A outra metade da dupla sueca, o seu irmão Olof, é, aliás, um dos colaboradores do sucessor do melancólico longa-duração homónimo (2009) e do agreste "Plunge" (2017). Talvez por isso um single como "Kandy", acesso de languidez tropical na linha do clássico "Pass This On", soe mais a um passo ao lado dos The Knife do que a uma novidade de FEVER RAY, embora essa aproximação não seja tão evidente noutros temas às primeiras audições do disco.
Apesar de não dispensar uma excentricidade às vezes grotesca, que também vinca a imagem (da capa do álbum aos videoclips), "RADICAL ROMANTICS" acaba por ser menos radical do que o antecessor e também mais acessível do que a estreia. Não é exactamente um disco polido: das texturas vocais processadas (com apoteose no final de "Shiver") aos ritmos híbridos, com percussão e furor industrial, estas canções mantêm intacto o ADN de quem as assina. Mas também parece haver uma maior atenção à composição do que em "Plunge" e um aprumo melódico rumo a uma pop electrónica mais digerível ao primeiro impacto.
Além de Olof Dreijer em quatro faixas, a lista de convidados inclui a portuguesa Nídia, a transitar do álbum anterior, ou Trent Reznor e Atticus Ross, dupla responsável por um dos episódios mais incisivos: "Even It Out", que mais do que os Nine Inch Nails remete para o caminho (enfurecido) que os também regressados Yeah Yeah Yeah poderiam ter seguido (mas talvez nem eles se atrevessem a sugerir este cenário de vingança parental, ainda que temperado com um sentido de humor seco, depois do caso de bullying descrito na letra).

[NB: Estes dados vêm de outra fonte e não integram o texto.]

(* ===== verification/DnsAnswer.v ===== *)
(** The pure parts of name resolution ([src/dns/resolve.rs], [src/dns/store.rs]):
    lifetimes, the order and size of a cached answer, the client's dial
    candidates, and the registry that paces background refreshes.  Instants and
    durations are nanoseconds. *)
From stdpp Require Import fin_maps.
From S2P Require Import Prelude Addr DnsKey DnsPolicy DnsMemo.

(* ------------------------------------------------------------------ *)
(** ** Lifetimes *)

Definition secs (n : Z) : Z := n * 10 ^ 9.

Definition DNS_CACHE_TTL_MS : Z := 120000.
Definition DNS_CACHE_TTL : Z := ms DNS_CACHE_TTL_MS.
Definition DNS_RECORD_TTL_MIN : Z := secs 10.
Definition DNS_RECORD_TTL_MAX : Z := secs 300.
Definition DNS_STALE_WINDOW : Z := secs 3600.
Definition DNS_STALE_MEMO_TTL : Z := secs 5.
Definition DNS_NEG_TTL : Z := secs 10.
Definition DNS_INCONCLUSIVE_TTL : Z := ms 1000.
Definition DNS_CACHE_MAX : Z := 10240.
Definition DNS_NEG_MAX : Z := 4096.
Definition DNS_CACHE_MAX_ADDRS : Z := 32.
Definition DNS_LOOKUP_TIMEOUT : Z := ms 5000.

(** [Ord::clamp]. *)
Definition clamp (x lo hi : Z) : Z := if x <? lo then lo else if hi <? x then hi else x.

Definition positive_life (deadline now : Z) : option Z :=
  if now <? deadline then Some (deadline - now) else None.

Definition record_ttl (ttl : Z) : Z := clamp ttl DNS_RECORD_TTL_MIN DNS_RECORD_TTL_MAX.

(** [LookupFailure] and the refusal the callers see; messages are left out. *)
Inductive LookupFailure : Type := Verdict | Inconclusive.
Definition is_verdict (f : LookupFailure) : bool := match f with Verdict => true | Inconclusive => false end.
Definition retry_ttl (f : LookupFailure) : Z :=
  match f with Verdict => DNS_NEG_TTL | Inconclusive => DNS_INCONCLUSIVE_TTL end.

(** [LookupFailure::from_resolver], of what [is_no_records_found] says. *)
Definition from_resolver (no_records_found : bool) : LookupFailure :=
  if no_records_found then Verdict else Inconclusive.

(** The name handed to the resolver; [is_ip] says whether it parses as an address. *)
Definition query_name (is_ip : bytes -> bool) (host : bytes) : bytes :=
  if bool_decide (46 ∈ host) && negb (bool_decide (list.last host = Some 46)) && negb (is_ip host)
  then host ++ [46] else host.

(* ------------------------------------------------------------------ *)
(** ** Preference and the cached set *)

Inductive IpPreference : Type := Ipv6 | Ipv4.
#[export] Instance IpPreference_eq_dec : EqDecision IpPreference.
Proof. solve_decision. Defined.

Definition is_ipv4 (ip : IpAddr) : bool := match ip with IpV4 _ => true | IpV6 _ => false end.

Definition sort_key_ip (p : IpPreference) (ip : IpAddr) : Z :=
  match p with
  | Ipv6 => if is_ipv4 ip then 1 else 0
  | Ipv4 => if is_ipv4 ip then 0 else 1
  end.
Definition sort_key (p : IpPreference) (a : SocketAddr) : Z := sort_key_ip p (sa_ip a).

(** [Vec::truncate]. *)
Definition truncate {A} (n : Z) (l : list A) : list A := take (Z.to_nat n) l.

Definition prepare_cache_ips (pref : IpPreference) (ips : list IpAddr) : list IpAddr :=
  let '(preferred, other) := List.partition (fun ip => sort_key_ip pref ip =? 0) ips in
  let half := DNS_CACHE_MAX_ADDRS / 2 in
  let other := truncate (saturating_sub DNS_CACHE_MAX_ADDRS (Z.min (len preferred) half)) other in
  let preferred := truncate (DNS_CACHE_MAX_ADDRS - len other) preferred in
  preferred ++ other.

(* ------------------------------------------------------------------ *)
(** ** Dial candidates *)

(** [v4.next().or_else(|| v6.next())] or the other way round: the address and
    what the two iterators have left. *)
Definition dial_next (want_v4 : bool) (v4 v6 : list SocketAddr) : option (SocketAddr * list SocketAddr * list SocketAddr) :=
  if want_v4 then
    match v4, v6 with
    | a :: v4, _ => Some (a, v4, v6)
    | [], a :: v6 => Some (a, [], v6)
    | [], [] => None
    end
  else
    match v6, v4 with
    | a :: v6, _ => Some (a, v4, v6)
    | [], a :: v4 => Some (a, v4, [])
    | [], [] => None
    end.

(** The loop of [dial_candidates_for]; each turn adds an address, so [max] turns
    are enough. *)
Fixpoint dial_loop (turns : nat) (max : Z) (want_v4 : bool) (v4 v6 out : list SocketAddr) : list SocketAddr :=
  match turns with
  | O => out
  | S turns =>
      if len out <? max then
        match dial_next want_v4 v4 v6 with
        | None => out
        | Some (a, v4, v6) => dial_loop turns max (negb want_v4) v4 v6 (out ++ [a])
        end
      else out
  end.

Definition sa_is_ipv4 (a : SocketAddr) : bool := is_ipv4 (sa_ip a).

Definition dial_candidates_for (pref : IpPreference) (addrs : list SocketAddr) (max : Z) : list SocketAddr :=
  let max := Z.max max 1 in
  dial_loop (Z.to_nat max) max (bool_decide (pref = Ipv4))
    (List.filter sa_is_ipv4 addrs) (List.filter (fun a => negb (sa_is_ipv4 a)) addrs) [].

(* ------------------------------------------------------------------ *)
(** ** The refresh registry *)

Definition DNS_REFRESH_COOLDOWN : Z := secs 5.
Definition DNS_REFRESH_SWEEP_MIN : Z := 256.

Record RefreshRegistry : Type := mkRegistry {
  rg_entries : gmap bytes Z;
  rg_sweep_at : Z
}.

Definition refresh_registry : RefreshRegistry := mkRegistry ∅ DNS_REFRESH_SWEEP_MIN.

(** [Drop for RefreshClaim]. *)
Definition drop_claim (g : RefreshRegistry) (host_key : bytes) (now : Z) : RefreshRegistry :=
  let until := now + DNS_REFRESH_COOLDOWN in
  match rg_entries g !! host_key with
  | Some slot => mkRegistry (<[host_key := Z.min slot until]> (rg_entries g)) (rg_sweep_at g)
  | None => g
  end.

Definition map_len {A} (m : gmap bytes A) : Z := Z.of_nat (size m).

(** [claim_refresh]: the registry and whether the slot was claimed. *)
Definition claim_refresh (g : RefreshRegistry) (host_key : bytes) (now : Z) : RefreshRegistry * bool :=
  if match rg_entries g !! host_key with Some until => now <? until | None => false end then (g, false)
  else
    let g :=
      if rg_sweep_at g <=? map_len (rg_entries g) then
        let entries := filter (fun e => now < e.2) (rg_entries g) in
        mkRegistry entries (clamp (saturating_mul (map_len entries) 2) DNS_REFRESH_SWEEP_MIN DNS_CACHE_MAX)
      else g in
    if DNS_CACHE_MAX <=? map_len (rg_entries g) then (g, false)
    else
      (mkRegistry (<[host_key := now + DNS_LOOKUP_TIMEOUT + DNS_REFRESH_COOLDOWN]> (rg_entries g)) (rg_sweep_at g), true).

Outro tema para ouvir com o coração na mão, "What They Call Us" abre o alinhamento com uma ansiedade que não será alheia ao facto de Karin Dreijer se ter assumido artista queer na altura da edição de "Plunge". Alerta em tempo de totalitarismos e intolerância, contrasta com a serenidade glacial de "North", cuja moldura sonora criada por Reznor e Ross sugere ecos da famigerada "Running Up That Hill", de Kate Bush.
Mas a contribuição mais preciosa talvez seja a do britânico Vessel na já referida "Carbon Dioxide": prodígio de produção a elevar uma das composições mais inventivas, é um frenesim de urgência, arrojo vocal, sintetizadores e cordas ao nível do melhor de FEVER RAY e dos próprios The Knife. Aguenta, coração...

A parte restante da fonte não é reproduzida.